=== Section Start ===

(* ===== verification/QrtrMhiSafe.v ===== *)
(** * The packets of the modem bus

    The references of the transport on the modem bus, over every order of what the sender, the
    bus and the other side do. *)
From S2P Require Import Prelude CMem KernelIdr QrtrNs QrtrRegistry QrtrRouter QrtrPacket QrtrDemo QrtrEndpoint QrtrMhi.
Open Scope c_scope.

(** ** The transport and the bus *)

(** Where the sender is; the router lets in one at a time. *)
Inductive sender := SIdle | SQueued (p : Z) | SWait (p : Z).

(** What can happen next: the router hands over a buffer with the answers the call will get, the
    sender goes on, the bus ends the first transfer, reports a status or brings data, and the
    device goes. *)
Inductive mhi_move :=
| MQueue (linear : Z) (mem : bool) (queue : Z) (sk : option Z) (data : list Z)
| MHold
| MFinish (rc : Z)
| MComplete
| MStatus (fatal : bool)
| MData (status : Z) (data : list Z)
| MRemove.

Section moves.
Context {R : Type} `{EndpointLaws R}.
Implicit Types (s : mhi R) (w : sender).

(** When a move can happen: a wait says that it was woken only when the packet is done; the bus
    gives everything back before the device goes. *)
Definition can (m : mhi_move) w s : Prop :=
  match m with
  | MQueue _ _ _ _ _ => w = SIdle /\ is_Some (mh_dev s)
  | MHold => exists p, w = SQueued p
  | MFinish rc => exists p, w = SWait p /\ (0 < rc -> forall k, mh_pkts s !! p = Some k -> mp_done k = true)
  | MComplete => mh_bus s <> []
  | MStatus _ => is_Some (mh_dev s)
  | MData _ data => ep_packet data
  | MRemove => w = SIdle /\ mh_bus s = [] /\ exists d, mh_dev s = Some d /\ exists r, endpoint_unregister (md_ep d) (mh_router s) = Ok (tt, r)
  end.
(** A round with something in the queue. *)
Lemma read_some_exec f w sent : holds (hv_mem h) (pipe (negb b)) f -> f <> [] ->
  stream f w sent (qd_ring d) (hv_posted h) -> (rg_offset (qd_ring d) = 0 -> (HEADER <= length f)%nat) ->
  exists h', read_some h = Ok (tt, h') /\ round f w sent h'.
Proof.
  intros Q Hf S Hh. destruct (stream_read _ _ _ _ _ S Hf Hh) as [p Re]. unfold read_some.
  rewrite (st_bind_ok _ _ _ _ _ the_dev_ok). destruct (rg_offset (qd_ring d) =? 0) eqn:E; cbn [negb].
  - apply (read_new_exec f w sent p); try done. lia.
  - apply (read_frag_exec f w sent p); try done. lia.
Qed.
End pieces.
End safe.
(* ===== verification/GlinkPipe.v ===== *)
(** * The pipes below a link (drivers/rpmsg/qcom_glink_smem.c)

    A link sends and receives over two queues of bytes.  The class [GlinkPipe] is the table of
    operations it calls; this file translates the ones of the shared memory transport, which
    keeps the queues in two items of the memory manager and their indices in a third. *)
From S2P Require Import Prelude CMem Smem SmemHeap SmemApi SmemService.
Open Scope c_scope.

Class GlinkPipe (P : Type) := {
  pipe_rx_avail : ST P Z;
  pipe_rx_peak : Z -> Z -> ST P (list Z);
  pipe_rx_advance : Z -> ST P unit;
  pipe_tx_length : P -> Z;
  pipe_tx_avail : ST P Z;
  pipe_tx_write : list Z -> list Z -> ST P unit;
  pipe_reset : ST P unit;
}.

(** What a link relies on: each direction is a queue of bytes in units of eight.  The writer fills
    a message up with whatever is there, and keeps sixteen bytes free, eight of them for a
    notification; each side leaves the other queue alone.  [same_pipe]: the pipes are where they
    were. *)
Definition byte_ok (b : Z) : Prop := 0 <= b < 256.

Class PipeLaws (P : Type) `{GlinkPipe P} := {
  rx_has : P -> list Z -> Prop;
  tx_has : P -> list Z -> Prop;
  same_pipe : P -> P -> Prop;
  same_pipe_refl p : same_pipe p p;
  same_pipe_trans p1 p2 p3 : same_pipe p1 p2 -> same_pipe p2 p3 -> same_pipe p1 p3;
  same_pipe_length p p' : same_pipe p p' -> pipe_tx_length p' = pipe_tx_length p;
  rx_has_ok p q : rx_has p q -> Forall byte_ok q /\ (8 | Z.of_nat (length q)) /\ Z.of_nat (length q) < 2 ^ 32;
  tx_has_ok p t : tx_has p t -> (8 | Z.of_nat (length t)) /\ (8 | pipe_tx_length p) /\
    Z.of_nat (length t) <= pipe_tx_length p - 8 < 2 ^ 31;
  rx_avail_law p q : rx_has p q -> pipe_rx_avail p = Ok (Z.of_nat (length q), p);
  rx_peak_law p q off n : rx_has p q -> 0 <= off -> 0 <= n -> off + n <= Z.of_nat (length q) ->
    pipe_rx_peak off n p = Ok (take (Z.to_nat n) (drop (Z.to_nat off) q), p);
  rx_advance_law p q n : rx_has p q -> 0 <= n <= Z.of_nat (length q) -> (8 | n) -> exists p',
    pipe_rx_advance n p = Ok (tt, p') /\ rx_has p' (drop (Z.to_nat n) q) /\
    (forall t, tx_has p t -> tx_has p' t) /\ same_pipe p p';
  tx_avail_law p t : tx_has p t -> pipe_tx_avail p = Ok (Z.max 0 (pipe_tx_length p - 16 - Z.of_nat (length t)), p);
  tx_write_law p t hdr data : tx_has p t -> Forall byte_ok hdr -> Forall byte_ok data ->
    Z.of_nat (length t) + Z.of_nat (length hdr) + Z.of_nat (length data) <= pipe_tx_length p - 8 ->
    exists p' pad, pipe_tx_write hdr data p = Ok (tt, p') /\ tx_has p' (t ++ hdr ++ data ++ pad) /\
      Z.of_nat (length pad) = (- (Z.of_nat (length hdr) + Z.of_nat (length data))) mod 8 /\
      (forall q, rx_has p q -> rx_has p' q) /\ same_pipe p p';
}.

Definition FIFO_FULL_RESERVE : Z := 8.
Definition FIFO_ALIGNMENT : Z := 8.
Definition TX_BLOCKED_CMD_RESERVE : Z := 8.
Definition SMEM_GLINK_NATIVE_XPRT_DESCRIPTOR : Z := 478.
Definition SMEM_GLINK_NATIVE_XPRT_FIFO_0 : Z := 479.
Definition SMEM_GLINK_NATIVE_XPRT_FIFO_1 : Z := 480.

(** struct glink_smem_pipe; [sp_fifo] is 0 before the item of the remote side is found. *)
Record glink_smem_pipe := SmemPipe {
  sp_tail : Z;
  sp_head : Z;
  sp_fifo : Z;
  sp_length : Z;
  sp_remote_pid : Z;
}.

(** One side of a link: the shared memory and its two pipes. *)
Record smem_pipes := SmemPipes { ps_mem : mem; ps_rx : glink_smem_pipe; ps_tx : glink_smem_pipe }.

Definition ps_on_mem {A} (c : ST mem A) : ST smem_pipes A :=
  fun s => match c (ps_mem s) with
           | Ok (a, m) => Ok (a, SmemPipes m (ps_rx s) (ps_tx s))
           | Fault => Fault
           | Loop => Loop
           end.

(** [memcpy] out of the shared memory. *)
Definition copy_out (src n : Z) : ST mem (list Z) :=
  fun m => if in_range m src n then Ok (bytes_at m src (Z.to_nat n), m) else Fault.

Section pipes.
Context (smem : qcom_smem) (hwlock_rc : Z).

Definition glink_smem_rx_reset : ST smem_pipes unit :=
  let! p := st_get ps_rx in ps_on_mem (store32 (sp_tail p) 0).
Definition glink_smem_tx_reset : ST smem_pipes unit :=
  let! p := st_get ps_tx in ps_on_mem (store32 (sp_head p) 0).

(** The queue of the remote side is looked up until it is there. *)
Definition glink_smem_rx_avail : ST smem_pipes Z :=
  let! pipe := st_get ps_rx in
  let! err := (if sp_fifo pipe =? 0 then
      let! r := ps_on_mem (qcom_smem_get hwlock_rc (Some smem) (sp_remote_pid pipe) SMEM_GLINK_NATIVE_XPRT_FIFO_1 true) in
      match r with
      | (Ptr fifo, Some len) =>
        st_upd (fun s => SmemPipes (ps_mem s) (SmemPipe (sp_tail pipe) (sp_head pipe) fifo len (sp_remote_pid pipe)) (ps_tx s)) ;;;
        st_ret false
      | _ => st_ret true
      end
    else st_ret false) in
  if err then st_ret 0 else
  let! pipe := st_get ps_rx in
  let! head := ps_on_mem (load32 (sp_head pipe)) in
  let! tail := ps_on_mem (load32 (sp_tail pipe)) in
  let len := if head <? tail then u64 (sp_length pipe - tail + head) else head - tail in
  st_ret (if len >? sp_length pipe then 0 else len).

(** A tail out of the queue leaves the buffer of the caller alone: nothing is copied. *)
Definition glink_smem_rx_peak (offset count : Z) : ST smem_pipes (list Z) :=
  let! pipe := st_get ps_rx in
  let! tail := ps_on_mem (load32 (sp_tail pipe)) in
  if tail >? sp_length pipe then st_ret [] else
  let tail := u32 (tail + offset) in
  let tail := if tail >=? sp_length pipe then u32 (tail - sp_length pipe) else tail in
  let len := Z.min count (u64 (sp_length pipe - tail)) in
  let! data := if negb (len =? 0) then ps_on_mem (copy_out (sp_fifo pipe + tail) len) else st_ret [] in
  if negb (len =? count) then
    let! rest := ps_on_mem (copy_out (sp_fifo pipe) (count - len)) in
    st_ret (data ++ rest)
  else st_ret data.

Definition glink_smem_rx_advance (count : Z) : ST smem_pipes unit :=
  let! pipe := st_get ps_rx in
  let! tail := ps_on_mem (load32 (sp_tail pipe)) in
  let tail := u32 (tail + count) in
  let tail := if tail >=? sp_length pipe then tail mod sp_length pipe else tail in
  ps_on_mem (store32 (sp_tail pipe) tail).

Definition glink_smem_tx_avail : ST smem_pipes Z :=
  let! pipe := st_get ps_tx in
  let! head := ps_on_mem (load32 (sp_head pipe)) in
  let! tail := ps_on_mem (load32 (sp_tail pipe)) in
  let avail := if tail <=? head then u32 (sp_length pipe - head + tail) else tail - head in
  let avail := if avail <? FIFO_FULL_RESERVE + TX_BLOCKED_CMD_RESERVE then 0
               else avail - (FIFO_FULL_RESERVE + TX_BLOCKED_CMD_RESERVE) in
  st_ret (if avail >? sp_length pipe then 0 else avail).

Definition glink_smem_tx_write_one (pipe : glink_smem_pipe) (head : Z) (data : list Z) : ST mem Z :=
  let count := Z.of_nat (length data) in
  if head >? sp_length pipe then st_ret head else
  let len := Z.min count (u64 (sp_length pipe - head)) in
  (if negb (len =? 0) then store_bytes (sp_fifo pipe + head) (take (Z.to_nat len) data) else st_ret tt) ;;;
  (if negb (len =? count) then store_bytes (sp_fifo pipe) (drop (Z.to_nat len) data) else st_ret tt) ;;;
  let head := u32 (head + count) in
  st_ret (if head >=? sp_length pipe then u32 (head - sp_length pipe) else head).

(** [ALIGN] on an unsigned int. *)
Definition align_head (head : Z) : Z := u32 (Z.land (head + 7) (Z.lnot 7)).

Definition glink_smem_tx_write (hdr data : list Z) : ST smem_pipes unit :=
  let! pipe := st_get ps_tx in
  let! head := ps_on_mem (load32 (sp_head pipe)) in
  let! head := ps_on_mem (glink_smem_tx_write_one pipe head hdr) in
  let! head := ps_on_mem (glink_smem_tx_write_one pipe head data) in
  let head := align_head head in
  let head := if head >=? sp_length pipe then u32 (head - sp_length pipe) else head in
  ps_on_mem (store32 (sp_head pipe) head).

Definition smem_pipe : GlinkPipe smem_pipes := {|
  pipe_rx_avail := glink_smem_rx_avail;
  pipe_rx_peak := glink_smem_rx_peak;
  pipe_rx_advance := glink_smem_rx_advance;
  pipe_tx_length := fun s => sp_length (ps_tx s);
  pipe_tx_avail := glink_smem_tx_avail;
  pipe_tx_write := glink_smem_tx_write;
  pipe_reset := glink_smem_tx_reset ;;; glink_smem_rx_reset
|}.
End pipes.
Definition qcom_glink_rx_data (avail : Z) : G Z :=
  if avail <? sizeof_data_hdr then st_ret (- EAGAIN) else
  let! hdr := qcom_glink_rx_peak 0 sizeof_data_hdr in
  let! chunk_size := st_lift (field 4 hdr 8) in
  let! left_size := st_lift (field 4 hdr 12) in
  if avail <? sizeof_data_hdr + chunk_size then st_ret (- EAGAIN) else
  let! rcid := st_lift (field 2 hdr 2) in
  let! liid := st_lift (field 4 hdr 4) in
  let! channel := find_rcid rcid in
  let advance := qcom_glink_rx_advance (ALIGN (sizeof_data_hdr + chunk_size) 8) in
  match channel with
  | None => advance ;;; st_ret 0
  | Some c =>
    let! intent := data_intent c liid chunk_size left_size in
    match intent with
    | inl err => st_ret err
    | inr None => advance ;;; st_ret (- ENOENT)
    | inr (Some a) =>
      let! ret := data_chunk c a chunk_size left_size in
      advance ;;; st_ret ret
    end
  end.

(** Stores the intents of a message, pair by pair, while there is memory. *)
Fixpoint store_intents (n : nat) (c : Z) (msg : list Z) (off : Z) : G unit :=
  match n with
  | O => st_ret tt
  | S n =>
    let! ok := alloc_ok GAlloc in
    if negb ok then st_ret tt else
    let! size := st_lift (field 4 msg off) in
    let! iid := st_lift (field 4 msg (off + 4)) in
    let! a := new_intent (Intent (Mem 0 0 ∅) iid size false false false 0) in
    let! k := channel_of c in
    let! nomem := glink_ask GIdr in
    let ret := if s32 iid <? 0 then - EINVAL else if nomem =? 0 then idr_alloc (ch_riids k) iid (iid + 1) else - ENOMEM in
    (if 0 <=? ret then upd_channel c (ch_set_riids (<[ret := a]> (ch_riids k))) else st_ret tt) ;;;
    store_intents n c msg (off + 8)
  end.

=== Section End ===

Output the material above exactly, but only from the line that carries "(** The queue" through the line that carries "Definition glink_smem_rx_advance (count".

**Output below:**
(** The queue of the remote side is looked up until it is there. *)
Definition glink_smem_rx_avail : ST smem_pipes Z :=
  let! pipe := st_get ps_rx in
  let! err := (if sp_fifo pipe =? 0 then
      let! r := ps_on_mem (qcom_smem_get hwlock_rc (Some smem) (sp_remote_pid pipe) SMEM_GLINK_NATIVE_XPRT_FIFO_1 true) in
      match r with
      | (Ptr fifo, Some len) =>
        st_upd (fun s => SmemPipes (ps_mem s) (SmemPipe (sp_tail pipe) (sp_head pipe) fifo len (sp_remote_pid pipe)) (ps_tx s)) ;;;
        st_ret false
      | _ => st_ret true
      end
    else st_ret false) in
  if err then st_ret 0 else
  let! pipe := st_get ps_rx in
  let! head := ps_on_mem (load32 (sp_head pipe)) in
  let! tail := ps_on_mem (load32 (sp_tail pipe)) in
  let len := if head <? tail then u64 (sp_length pipe - tail + head) else head - tail in
  st_ret (if len >? sp_length pipe then 0 else len).

(** A tail out of the queue leaves the buffer of the caller alone: nothing is copied. *)
Definition glink_smem_rx_peak (offset count : Z) : ST smem_pipes (list Z) :=
  let! pipe := st_get ps_rx in
  let! tail := ps_on_mem (load32 (sp_tail pipe)) in
  if tail >? sp_length pipe then st_ret [] else
  let tail := u32 (tail + offset) in
  let tail := if tail >=? sp_length pipe then u32 (tail - sp_length pipe) else tail in
  let len := Z.min count (u64 (sp_length pipe - tail)) in
  let! data := if negb (len =? 0) then ps_on_mem (copy_out (sp_fifo pipe + tail) len) else st_ret [] in
  if negb (len =? count) then
    let! rest := ps_on_mem (copy_out (sp_fifo pipe) (count - len)) in
    st_ret (data ++ rest)
  else st_ret data.

Definition glink_smem_rx_advance (count : Z) : ST smem_pipes unit :=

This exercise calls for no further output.